Norme di comportamento per i Sindaci delle quotate

Si rende noto che il Consiglio nazionale dei dottori commercialisti ed esperti contabili ha recentemente approvato le nuove norme di comportamento del collegio sindacale per i sindaci delle società quotate, le quali prevedono, tra l’altro, specifici obblighi di comunicazioni alla Consob, l’adozione di quote rosa, il rispetto dei codici di comportamento eventualmente adottati dalle società, nonché delle disposizioni impartite dalle controllanti alle controllate e rispetto dell’eventuale divieto di Interlocking.

In particolare, relativamente agli oneri di comunicazione alla Consob, riveste particolare rilievo la previsione relativa alle tipologie di irregolarità riscontrate dai Sindaci che dovranno essere oggetto di comunicazione alla Consob, ai sensi dell’art. 149, comma 3 del T.U.F.

Sebbene, infatti, da un lato viene previsto che le irregolarità oggetto di comunicazione «possano riferirsi anche a fatti o situazioni sintomatiche del compimento di irregolarità e devono essere adeguatamente documentate o provate», dall’altro si chiarisce che «la rilevanza delle irregolarità riscontrate dovrà essere valutata in relazione alla struttura o alle altre caratteristiche della società nonché tenendo conto della loro incidenza sul corretto funzionamento degli organi della società, delle cause che le hanno determinate, dell’entità dei rischi per la continuità aziendale e delle perdite che ne possono conseguire». In ogni caso sono oggetto di comunicazione le irregolarità che costituiscono violazioni di norme penali.

Per quanto concerne il divieto di interlocking, relativamente al quale, ai sensi dell’art. 36 D.L. n. 201/2011, si intendono concorrenti le imprese o i gruppi di imprese tra i quali non vi sono rapporti di controllo ai sensi della disciplina antitrust (art. 7, l. 10/10/1990, n. 287) e che operano nei medesimi mercati del prodotto e geografici. Nelle società operanti nei mercati del credito, assicurativi e finanziario, al sindaco viene proibito di:

  • assumere cariche negli organi gestionali, di sorveglianza e di controllo in imprese o gruppi di imprese concorrenti;
  • esercitare funzioni di vertice in imprese o gruppi di imprese concorrenti.

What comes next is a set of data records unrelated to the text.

(** Name resolution inside the decorator of [CLI.argument]: its locals,
    the variables of the enclosing call, then the names bound at module
    level in [cli.py] (no builtin is called [rue] either). *)
Definition scope (name : string) (required : bool) (help nargs : string)
  : list (string * value) :=
  [("fn", VObject "fn"); ("cmd", VObject "cmd");
   ("self", VObject "self"); ("name", VStr name); ("type", VObject "type");
   ("required", VBool required); ("help", VStr help); ("nargs", VStr nargs);
   ("dataclass", VObject "dataclass"); ("field", VObject "field");
   ("Any", VObject "Any"); ("Callable", VObject "Callable");
   ("Dict", VObject "Dict"); ("List", VObject "List");
   ("Optional", VObject "Optional"); ("Type", VObject "Type");
   ("sys", VObject "sys"); ("logging", VObject "logging");
   ("logger", VObject "logger"); ("Option", VObject "Option");
   ("Argument", VObject "Argument"); ("Command", VObject "Command");
   ("Context", VObject "Context"); ("Parser", VObject "Parser");
   ("CLI", VObject "CLI"); ("Group", VObject "Group");
   ("example_usage", VObject "example_usage")].

Definition load_name (n : string) (sc : list (string * value)) : result value :=
  match Dict.get n sc with
  | Some v => Ok v
  | None => Raise (NameError n)
  end.

(** [CLI.argument(...)(fn)].  Line 173 builds the descriptor with
    [help=rue]; the arguments of the constructor are evaluated before the
    descriptor exists and before [append] runs. *)
Definition argument (name : string) (type : PyType) (required : bool)
    (help nargs : string) (fn : Handler) (cli : t) : result (t * Handler) :=
  match _find_command_for_handler cli fn with
  | Some _ =>
      try! h := load_name "rue" (scope name required help nargs) in
      Ok (set_subcommands
            (update_first fn
               (append_argument (Argument.mk name type required VNone h nargs))
               (Command.subcommands (root cli)))
            cli,
          fn)
  | None => Ok (cli, fn)
  end.

(** *** [CLI.run]

    What [run] does to the outside is a trace of events; a computation is
    its trace and its [result], and [Raise e] is an exception on its way
    up. *)
Inductive event : Type :=
| Fired (kind : string) (i : nat) (a : hook_arg)
    (* the [i]-th hook registered for [kind] is called with [a] *)
| Called (h : Handler) (ctx : Context.t)
    (* the handler of the resolved command is called *)
| PrintHelp
| PrintVersion
| PrintError (e : exn).
    (* [print(f"Error: {e}", file=sys.stderr)] *)

Definition io (A : Type) : Type := (list event * result A)%type.

Definition ret {A : Type} (a : A) : io A := ([], Ok a).
Definition raise {A : Type} (e : exn) : io A := ([], Raise e).
Definition emit (ev : event) : io unit := ([ev], Ok tt).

Il Consiglio nazionale dei dottori commercialisti ed esperti contabili introduce tra le proprie disposizioni pone inoltre una particolare attenzione anche al riparto delle quote di genere (l. 12/7/2011 n. 120) ed alle regole statutarie finalizzate al rispetto della norma. Il mancato rispetto di tale regola prevede, infatti, una sanzione fra i 20 mila e i 200 mila euro.

Di seguito le ulteriori disposizioni che meritano di essere portate all’attenzione:

  • Nell’ambito delle società che, mediante informativa al pubblico, dichiarino di attenersi alle “regole di governo societario” previste da codici di comportamento redatti dalle società di gestione di mercati regolamentati o da associazioni di categoria, il collegio sarà ora chiamato a vigilare anche sulle stesse.
  • Qualora la società quotata sia una capogruppo, i Sindaci della controllante sono tenuti a vigilare relativamente all’adeguatezza delle disposizioni impartite da quest’ultima alle controllate.
  • Risulta, inoltre, essere oggetto di verifica anche l’adeguatezza delle procedure adottate dal Consiglio di Amministrazione per la regolamentazione delle operazioni con parti correlate, nonché la conformità delle stesse alle leggi ed ai regolamenti.
  • Viene esplicitato come debba essere esercitato concretamente da parte dell’organo di controllo, il potere di convocare anche individualmente il Consiglio di Amministrazione ed il Comitato Esecutivo, ai sensi dell’art. 151, comma 2 del T.U.F.

Al fine di consentire a tutti i soggetti interessati  di conoscere e applicare correttamente le nuove regole, il Consiglio ha previsto un periodo transitorio delle Norme, le quali troveranno applicazione a partire dal 30 settembre 2015.